Let’s say we have two BigDecimal objects, bd1 and bd2. If bd1.compareTo(bd2) == 0, it only indicates the two BigDecimals are equal in value. For example, BigDecimal 42.00 and 42.0000 are equal in value but different in scale:
BigDecimal bd1 = new BigDecimal("42.00");
BigDecimal bd2 = new BigDecimal("42.0000");
assertEquals(0, bd1.compareTo(bd2));However, it’s important to note that the equals() method in BigDecimal evaluates equality based on both value and scale. Therefore, comparing BigDecimal 42.00 with 42.0000 using the equals() method would result in them being considered unequal:
BigDecimal bd1 = new BigDecimal("42.00");
BigDecimal bd2 = new BigDecimal("42.0000");
assertNotEquals(bd1, bd2);So, next, let’s compare BigDecimal.ZERO and new BigDecimal(0) using the equals() method:
BigDecimal zero = BigDecimal.ZERO;
BigDecimal zero0 = new BigDecimal(0);
assertEquals(zero, zero0);As demonstrated by the test above, BigDecimal.ZERO and new BigDecimal(0) exhibit equality in both value and scale. Consequently, they’re mathematically the same. In practical terms, this implies that there is no perceptible difference when employing them in calculations.

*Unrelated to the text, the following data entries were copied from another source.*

(* ------------------------------------------------------------------ *)
(** ** Failures after the sample is stored *)

(** C9. When [/log] has stored the sample and a later step fails, be it
    the write of the alert, the look-up of the block or the write of the
    block, the handler stops there and answers the caller with a LogError
    that carries the error of the failed step, and broadcasts nothing.  The
    stored sample is in the store when the handler answers, exactly as it was
    written: there is no rollback.  No other error answer exists. *)
Theorem C9_sample_survives_later_failure
  (user_id : Z) (b : LogBody) (env : Await -> World) (s s1 : Store) (t : TrafficLog) :
  TrafficLog_create (db_down (env at_traffic)) (column_now (env at_traffic))
    (log_traffic_attrs b) s = inr (t, s1) ->
  traffic_logs (snd (log_handler user_id b env s)) = (traffic_logs s ++ [t])%list /\
  (forall e,
     alert_due b = true ->
     Alert_create (db_down (env at_alert)) (log_alert_attrs b t) s1 = inl e ->
     log_handler user_id b env s
     = (Responded (Err500 "LogError" "Failed to log traffic" (DbThrown e)) [], s1)) /\
  (forall a s2 e,
     alert_due b = true ->
     Alert_create (db_down (env at_alert)) (log_alert_attrs b t) s1 = inr (a, s2) ->
     JS.ge (confidence b) 0.7 = true ->
     BlockedIP_findOne_active (db_down (env at_find)) (src_ip b) s2 = inl e ->
     log_handler user_id b env s
     = (Responded (Err500 "LogError" "Failed to log traffic" (DbThrown e)) [], s2)) /\
  (forall a s2 e,
     alert_due b = true ->
     Alert_create (db_down (env at_alert)) (log_alert_attrs b t) s1 = inr (a, s2) ->
     JS.ge (confidence b) 0.7 = true ->
     BlockedIP_findOne_active (db_down (env at_find)) (src_ip b) s2 = inr None ->
     BlockedIP_create (db_down (env at_block)) (column_now (env at_block))
       (log_block_attrs user_id (env at_block) b) s2 = inl e ->
     log_handler user_id b env s
     = (Responded (Err500 "LogError" "Failed to log traffic" (DbThrown e)) [], s2)) /\
  (forall error message details emitted,
     fst (log_handler user_id b env s) = Responded (Err500 error message details) emitted ->
     error = "LogError" /\ message = "Failed to log traffic" /\ emitted = []).
Proof.
  intro Ht. split; [exact (log_handler_traffic_logs user_id b env s t s1 Ht)|].
  split; [|split; [|split]].
  - intros e Hdue Ha. rewrite log_handler_direct. unfold log_direct.
    rewrite Ht, Hdue, Ha. reflexivity.
  - intros a s2 e Hdue Ha H7 Hfind. rewrite log_handler_direct. unfold log_direct.
    rewrite Ht, Hdue, Ha, H7, Hfind. reflexivity.
  - intros a s2 e Hdue Ha H7 Hfind Hblock. rewrite log_handler_direct. unfold log_direct.
    rewrite Ht, Hdue, Ha, H7, Hfind, Hblock. reflexivity.
  - intros error message details emitted Hfail. apply log_handler_answer in Hfail.
    destruct Hfail as [(t' & created & H)|(e & H & Hemitted)]; [discriminate|].
    inversion H. repeat split. exact Hemitted.
Qed.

Next, let’s have a look at how these two objects get instantiated.
3. How Does BigDecimal.ZERO Work Internally?
BigDecimal.ZERO is a constant field in the BigDecimal class:
public static final BigDecimal ZERO = ZERO_THROUGH_TEN[0];As we can see, it takes the first element from an array called ZERO_THROUGH_TEN:
private static final BigDecimal[] ZERO_THROUGH_TEN = {
new BigDecimal(BigInteger.ZERO, 0, 0, 1),
new BigDecimal(BigInteger.ONE, 1, 0, 1),
new BigDecimal(BigInteger.TWO, 2, 0, 1),
...
new BigDecimal(BigInteger.TEN, 10, 0, 2),
};BigDecimal pre-instantiated eleven objects (0 to 10). So, BigDecimal.ZERO and other instances in the array are readily available for use without the need for additional object creation.
Therefore, whenever we use BigDecimal.ZERO, we’re referencing the same object:
BigDecimal z1 = BigDecimal.ZERO;
BigDecimal z2 = BigDecimal.ZERO;
assertSame(z1, z2);4. How Does new BigDecimal(0) Work Internally?
On the other hand, new BigDecimal(0) creates a new BigDecimal object with the constructor by specifying the value 0:
public BigDecimal(int val) {
this.intCompact = val;
this.scale = 0;
this.intVal = null;
}As it invokes the constructor, every time we call new BigDecimal(0), a new object is created:
BigDecimal z1 = new BigDecimal(0);
BigDecimal z2 = new BigDecimal(0);
assertNotSame(z1, z2);5. Which Approach Should We Take?
Both BigDecimal.ZERO and new BigDecimal(0) approaches create immutable BigDecimal objects, ensuring thread safety and consistency. However, as we discussed earlier, BigDecimal.ZERO has the additional advantage of reusing a shared constant object. When BigDecimal.ZERO is used across multiple parts of the codebase, the same object reference is employed, avoiding unnecessary object creation.
Additionally, one of the primary considerations when choosing between BigDecimal.ZERO and new BigDecimal(0) is the clarity and intent the code conveys. BigDecimal.ZERO is widely favored for its readability and conciseness. Its self-explanatory nature makes the code more expressive and aligns with the clear intent of representing 0.
Hence, opting for BigDecimal.ZERO is advisable when our intent is to have a BigDecimal object representing the value 0.
6. Conclusion
In this article, we first learned how BigDecimal.ZERO and new BigDecimal(0) approaches instantiate a BigDecimal instance. Then, we discussed which approach we should take from the readability and object reuse perspectives.
BigDecimal.ZERO stands out for its concise syntax, clear intent, and the potential for shared object references. So, the BigDecimal.ZERO approach should be our first choice if we want a BigDecimal object to represent the value 0.